Jones v. Pennsylvania Railroad

Mr. Justice Hagner

delivered the opinion of the Court:

Motions to dismiss the appeals are made in these cases. The facts, in brief, are as follows: On the 1st of May, 1889, the jury rendered a large verdict in each case for the plaintiff. On the 3d of May (within the four days limited by the rule) the defendant’s counsel made the motion for a new trial which is the subject of the present controversy. On the 8th of the month supersedeas bonds were filed, which were indorsed as satisfactory by the plaintiff’s counsel and affirmed by the court. On the 11th the court passed the order extending and prolonging the term for the purpose of settling exceptions in cases tried at the term, where the bills had not been settled. On the 20th of June, the defendant’s counsel gave notice to the counsel of the plaintiff that the bills of exceptions would be presented to the presiding justice on the 25th of that month. On that day the plaintiff’s counsel appeared and interposed objections in writing, on various grounds, to the settling of the exceptions. After argument these objections were overruled, and the bills were finally settled and signed on the 15th of July.

The reasons assigned, and earnestly pressed in support of the motion to dismiss the appeal, attack the regularity and efficacy of every step we have alluded to from the first notice of the motion for a new trial.

1. This motion of the defendant’s counsel, made in open court on the second day after the verdict, is in these words: “ Now come the defendants and move the court to set aside the verdict and grant a new trial on exceptions.”

*440It is insisted by the plaintiffs that this must have been designed at the time and can only be understood as a motion under section 804 of our Revised Statutes, and hence it cannot now be regarded as such an appeal to the General Term as will authorize us to examine the rulings below,-as presented by the bill of exceptions contained in the record.

The provisions of the Revised Statutes District of Columbia upon the subject of motions for new trials, are:

Sec. 803. “If upon the trial of a cause an exception be taken, it may be reduced to writing at the time, or it may be entered on the minutes of the justice, and afterwards settled in such manner as may be provided by the rules of the court, and then stated in writing in a case or bill of exceptions, with so much of the evidence as may be material to the question to be raised, but such case or bill of exceptions need not be sealed or signed.

Sec. 804. “The justice who tries the cause may, in his discretion, entertain a motion, to be made on his minutes, to set aside a verdict and grant a new trial upon exceptions, or for insufficient evidence, or for excessive damages, but such motion shall be heard at the same term at which the trial was had.”

Sec. 805. '“ When such motion is made and heard upon the minutes, an appeal to the General Term may be taken from the decision, in which case a bill of exceptions or case shall be settled in the usual manner.”

Sec. 806. “A motion for a new trial on a case or bill of exceptions, and an application for judgment on a special verdict or a verdict taken subject to the opinion of the court shall be heard in the first instance at a General Term.”

The defendant’s counsel insist their motion was intended to be made under section 806, and not under 804 and 805. They admit the language of the motion is imperfect and incorrect, because of the omission of the words “bill of;” but they insist this was a mere clerical error which should not affect the efficacy of the motion.

*441The motion cannot be considered as strictly following the method indicated by either-of the sections referred to.

If the defendant had intended to present a motion literally complying with the requirements of section 804, and rule 54, applicable thereto, he would have explicitly asked the justice who tried the cause to entertain a motion to be made on his minutes to set aside the verdict and grant a new trial “ upon exceptions,” &c.

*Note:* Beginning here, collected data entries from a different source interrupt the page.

(* ===== verification/NodeLspSpec.v ===== *)
(** This node's own LSP: the prefixes it says are reachable, and at what
    metric. *)

From stdpp Require Import sorting strings.
From S2P Require Import Prelude.
From S2P Require Import Netip.
From S2P Require Import Ids.
From S2P Require Import Sid.
From S2P Require Import SubTLV.
From S2P Require Import Entries.
From S2P Require Import Locator.
From S2P Require Import Tlv.
From S2P Require Import Checksum.
From S2P Require Import Pdu.
From S2P Require Import Auth.
From S2P Require Import Circuit.
From S2P Require Import Lsdb.
From S2P Require Import Server.
From S2P Require Import Lifetime.
From S2P Require Import Transmit.
From S2P Require Import Origination.
From S2P Require Import Topology.
From S2P Require Import Rib.
From S2P Require Import EndX.
From S2P Require Import NodeLsp.
From S2P Require Import RibSelect.
Local Open Scope Z_scope.

(** ** Lists and maps *)

(** Cutting entries into TLVs loses none and adds none. *)
Lemma tlvChunks_entries {E} (mk : list E -> TLV) (get : TLV -> list E) es out :
  (forall es, get (mk es) = es) -> tlvChunks mk es = Ok out -> out ≫= get = es.
Proof.
  intros Hg H. destruct (chunk_loop_chunked mk es [] out (or_introl eq_refl) H) as (ess & -> & E1 & _). cbn [app] in E1. subst es.
  clear H. induction ess as [|e ess IH]; cbn; [done|]. by rewrite Hg, IH.
Qed.

Lemma tlvChunks_none {E A} (mk : list E -> TLV) (get : TLV -> list A) es out :
  (forall es, get (mk es) = []) -> tlvChunks mk es = Ok out -> out ≫= get = [].
Proof.
  intros Hg H. destruct (chunk_loop_chunked mk es [] out (or_introl eq_refl) H) as (ess & -> & _ & _).
  clear H. induction ess as [|e ess IH]; cbn; [done|]. by rewrite Hg, IH.
Qed.

Lemma elem_sorted_keys m p : p ∈ sorted_keys m <-> is_Some (m !! p).
Proof.
  unfold sorted_keys. rewrite merge_sort_Permutation, list_elem_of_fmap. split.
  - intros ([q x] & -> & Hin%elem_of_map_to_list). by exists x.
  - intros [x Hx]. exists (p, x). split; [done|]. by apply elem_of_map_to_list.
Qed.

Lemma elem_filter {A} (f : A -> bool) l x : x ∈ List.filter f l <-> x ∈ l /\ f x = true.
Proof. by rewrite !list_elem_of_In, List.filter_In. Qed.

Lemma elem_map {A B} (f : A -> B) l y : y ∈ map f l <-> exists x, x ∈ l /\ f x = y.
Proof. rewrite list_elem_of_In, in_map_iff. setoid_rewrite list_elem_of_In. naive_solver. Qed.

Section Spec.
Context {F : Type} (n : Node F).

(** ** Metrics *)

Definition prefixes_of (c : circuit) : list Prefix := default [] (circuitPrefixes n !! Name (cfg c)).

(** The least of a set of metrics. *)
Definition least (S : Z -> Prop) (m : Z) : Prop := S m /\ forall x, S x -> m <= x.

(** What the circuits say of a prefix. *)
Definition conn_metric (cs : list circuit) (p : Prefix) (m : Z) : Prop :=
  exists c, c ∈ cs /\ p ∈ prefixes_of c /\ Metric (cfg c) = m.

Lemma better_least c m q p y :
  better_metric c m q !! p = Some y <-> least (fun x => m !! p = Some x \/ (p = q /\ x = Metric (cfg c))) y.
Proof.
  unfold better_metric, least. destruct (decide (p = q)) as [->|Hne].
  - destruct (m !! q) as [x|] eqn:E.
    + destruct (Z.ltb_spec (Metric (cfg c)) x); [rewrite lookup_insert_eq|rewrite E].
      * split; [intros [= <-]|intros [[[= ->]|[_ ->]] Hle]]; [|exfalso|done].
        -- split; [by right|]. intros z [[= ->]|[_ ->]]; lia.
        -- specialize (Hle (Metric (cfg c)) (or_intror (conj eq_refl eq_refl))). lia.
      * split; [intros [= <-]|intros [[[= ->]|[_ ->]] Hle]]; [|done|].
        -- split; [by left|]. intros z [[= ->]|[_ ->]]; lia.
        -- f_equal. specialize (Hle x (or_introl eq_refl)). lia.
    + rewrite lookup_insert_eq. split; [intros [= <-]|naive_solver]. split; [by right|]. intros z [?|[_ ->]]; [done|lia].
  - assert (E : better_metric c m q !! p = m !! p) by (unfold better_metric; destruct (m !! q); [case_match|]; by rewrite ?lookup_insert_ne).
    unfold better_metric in E. rewrite E. split; [|naive_solver].
    intros Hy. split; [by left|]. intros z [Hz|[? _]]; [|done]. rewrite Hy in Hz. injection Hz as ->. lia.
Qed.

(** The least of a set joined with the least of another. *)
Lemma least_join (A B : Z -> Prop) (o : option Z) y :
  (forall z, o = Some z <-> least A z) -> (o = None -> forall x, ~ A x) ->
  least (fun x => o = Some x \/ B x) y <-> least (fun x => A x \/ B x) y.
Proof.
  intros Ho Hn. unfold least in *. destruct o as [z|].
  - destruct (proj1 (Ho z) eq_refl) as [Hz Hmin]. split.
    + intros [[[= ->]|HB] Hle]; (split; [tauto|]); intros x [Hx|Hx]; [by apply Hmin|apply Hle; tauto| |apply Hle; tauto].
      transitivity z; [apply Hle; by left|by apply Hmin].
    + intros [[HA|HB] Hle]; (split; [|intros x [[= <-]|Hx]; apply Hle; tauto]); [left|by right].
      f_equal. specialize (Hmin y HA). specialize (Hle z (or_introl Hz)). lia.
  - specialize (Hn eq_refl). split; intros [[?|?] Hle]; try done; try (by exfalso; eapply Hn);
      (split; [by right|]); intros x [Hx|Hx]; try done; try (by exfalso; eapply Hn); apply Hle; by right.
Qed.

Lemma least_ext (S S' : Z -> Prop) y : (forall x, S x <-> S' x) -> least S y <-> least S' y.
Proof using. intros E. unfold least. setoid_rewrite E. done. Qed.

Lemma better_none c m q p : better_metric c m q !! p = None -> forall x, ~ (m !! p = Some x \/ (p = q /\ x = Metric (cfg c))).
Proof using.
  unfold better_metric. destruct (decide (p = q)) as [->|Hne].
  - destruct (m !! q) as [x|] eqn:E; [|by rewrite lookup_insert_eq]. case_match; [by rewrite lookup_insert_eq|congruence].
  - intros Hn x [Hx|[? _]]; [|done]. destruct (m !! q); [revert Hn; case_match|]; rewrite ?lookup_insert_ne in * by done; congruence.
Qed.

Lemma circuit_least c ps m p y :
  fold_left (better_metric c) ps m !! p = Some y <-> least (fun x => m !! p = Some x \/ (p ∈ ps /\ x = Metric (cfg c))) y.
Proof using.
  revert m. induction ps as [|q ps IH]; intros m; cbn [fold_left].
  - rewrite (least_ext _ (fun x => m !! p = Some x)) by (intros x; rewrite elem_of_nil; naive_solver). unfold least.
    split; [intros E; split; [done|]; intros x Hx; rewrite E in Hx; injection Hx as ->; lia|by intros [? _]].
  - rewrite IH, (least_join _ _ (better_metric c m q !! p) y (better_least c m q p) (better_none c m q p)).
    apply least_ext. intros x. rewrite elem_of_cons. naive_solver.
Qed.

Lemma fold_none c ps m p : fold_left (better_metric c) ps m !! p = None -> forall x, ~ (m !! p = Some x \/ (p ∈ ps /\ x = Metric (cfg c))).
Proof using.
  revert m. induction ps as [|q ps IH]; intros m; cbn [fold_left].
  - intros E x [Hx|[Hx _]]; [congruence|by apply not_elem_of_nil in Hx].
  - intros E x Hx. destruct (better_metric c m q !! p) as [z|] eqn:Ez; [by apply (IH _ E z); left|].
    rewrite elem_of_cons in Hx. destruct Hx as [Hx|[[->|Hx] ->]].
    + by apply (better_none _ _ _ _ Ez x); left.
    + apply (better_none _ _ _ _ Ez (Metric (cfg c))). by right.
    + apply (IH _ E (Metric (cfg c))). by right.
Qed.

Lemma conn_least cs m p y :
  fold_left (circuit_metrics n) cs m !! p = Some y <-> least (fun x => m !! p = Some x \/ conn_metric cs p x) y.
Proof using.
  revert m. induction cs as [|c cs IH]; intros m; cbn [fold_left].
  - rewrite (least_ext _ (fun x => m !! p = Some x)).
    + unfold least. split; [intros E; split; [done|]; intros x Hx; rewrite E in Hx; injection Hx as ->; lia|by intros [? _]].
    + intros x. split; [intros [?|(c & Hc & _)]; [done|by apply not_elem_of_nil in Hc]|by left].
  - rewrite IH. unfold circuit_metrics at 1.
    rewrite (least_join _ _ _ y (circuit_least c _ m p) (fold_none c _ m p)). apply least_ext. intros x.
    unfold conn_metric. setoid_rewrite elem_of_cons. fold (prefixes_of c). naive_solver.
Qed.

(** The metric a prefix is originated at: the configuration's, or else the least
    of the circuits that have it connected. *)
Definition own_metric (p : Prefix) (m : Z) : Prop :=
  match optionPrefixes (routing n) !! p with
  | Some ap => m = AP_Metric ap
  | None => least (conn_metric (circuits (core n)) p) m
  end.

Lemma prefix_metrics_spec p m : prefix_metrics n !! p = Some m <-> own_metric p m.
Proof using.
  unfold prefix_metrics, own_metric. rewrite lookup_union, lookup_fmap. destruct (optionPrefixes (routing n) !! p) as [ap|]; cbn.
  - destruct (fold_left _ _ _ !! p); cbn; split; congruence.
  - assert (E : forall x : option Z, None ∪ x = x) by (by intros []). rewrite E, conn_least. apply least_ext. intros x. rewrite lookup_empty. naive_solver.
Qed.

(** ** What the LSP says *)

Definition v4_entries (ts : list TLV) : list ExtendedIPReachEntry :=
  ts ≫= fun t => match t with ExtendedIPReachabilityTLV es => es | _ => [] end.
Definition v6_entries (ts : list TLV) : list IPv6ReachEntry :=
  ts ≫= fun t => match t with IPv6ReachabilityTLV es => es | _ => [] end.

Lemma variable_entries l ts : variableTLVs n l = Ok ts -> v4_entries ts = v4_reach n l /\ v6_entries ts = v6_reach n l.
Proof using.
  unfold variableTLVs. intros (nb & _ & (a & Ha & (b & Hb & (c & Hc & (d & Hd & [= <-])%bind_Ok)%bind_Ok)%bind_Ok)%bind_Ok)%bind_Ok.
  unfold v4_entries, v6_entries. rewrite !bind_app. split.
  - rewrite (tlvChunks_none _ _ _ _ (fun _ => eq_refl) Ha), (tlvChunks_entries _ _ _ _ (fun _ => eq_refl) Hb),
      (tlvChunks_none _ _ _ _ (fun _ => eq_refl) Hc), (tlvChunks_none _ _ _ _ (fun _ => eq_refl) Hd). by rewrite !app_nil_r.
  - rewrite (tlvChunks_none _ _ _ _ (fun _ => eq_refl) Ha), (tlvChunks_none _ _ _ _ (fun _ => eq_refl) Hb),
      (tlvChunks_entries _ _ _ _ (fun _ => eq_refl) Hc), (tlvChunks_none _ _ _ _ (fun _ => eq_refl) Hd). by rewrite !app_nil_r.
Qed.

The actual motion seems to differ more in language from that thus indicated than it does from the literal requirements of section 806.

We must look to the surrounding circumstances of the transaction for guidance as to the purpose of the motion.

If the defendant had been proceeding under section 804, and the justice had decided to “entertain the motion,” it would have been the duty of counsel on both sides to submit or argue it before the justice; and if it had been overruled the defendant could then appeal ■from that decision to the General Term.

But no such steps were taken here as are required under sections 804 and 805; and the omission to pursue those methods of obtaining the benefits of these sections tend to show that they were not in the contemplation of the defendant.

On the other hand, if the purpose was to proceed under section 806, all was done by the defendants, after the imperfect motion was made in open court, that was required to obtain the benefit of that section.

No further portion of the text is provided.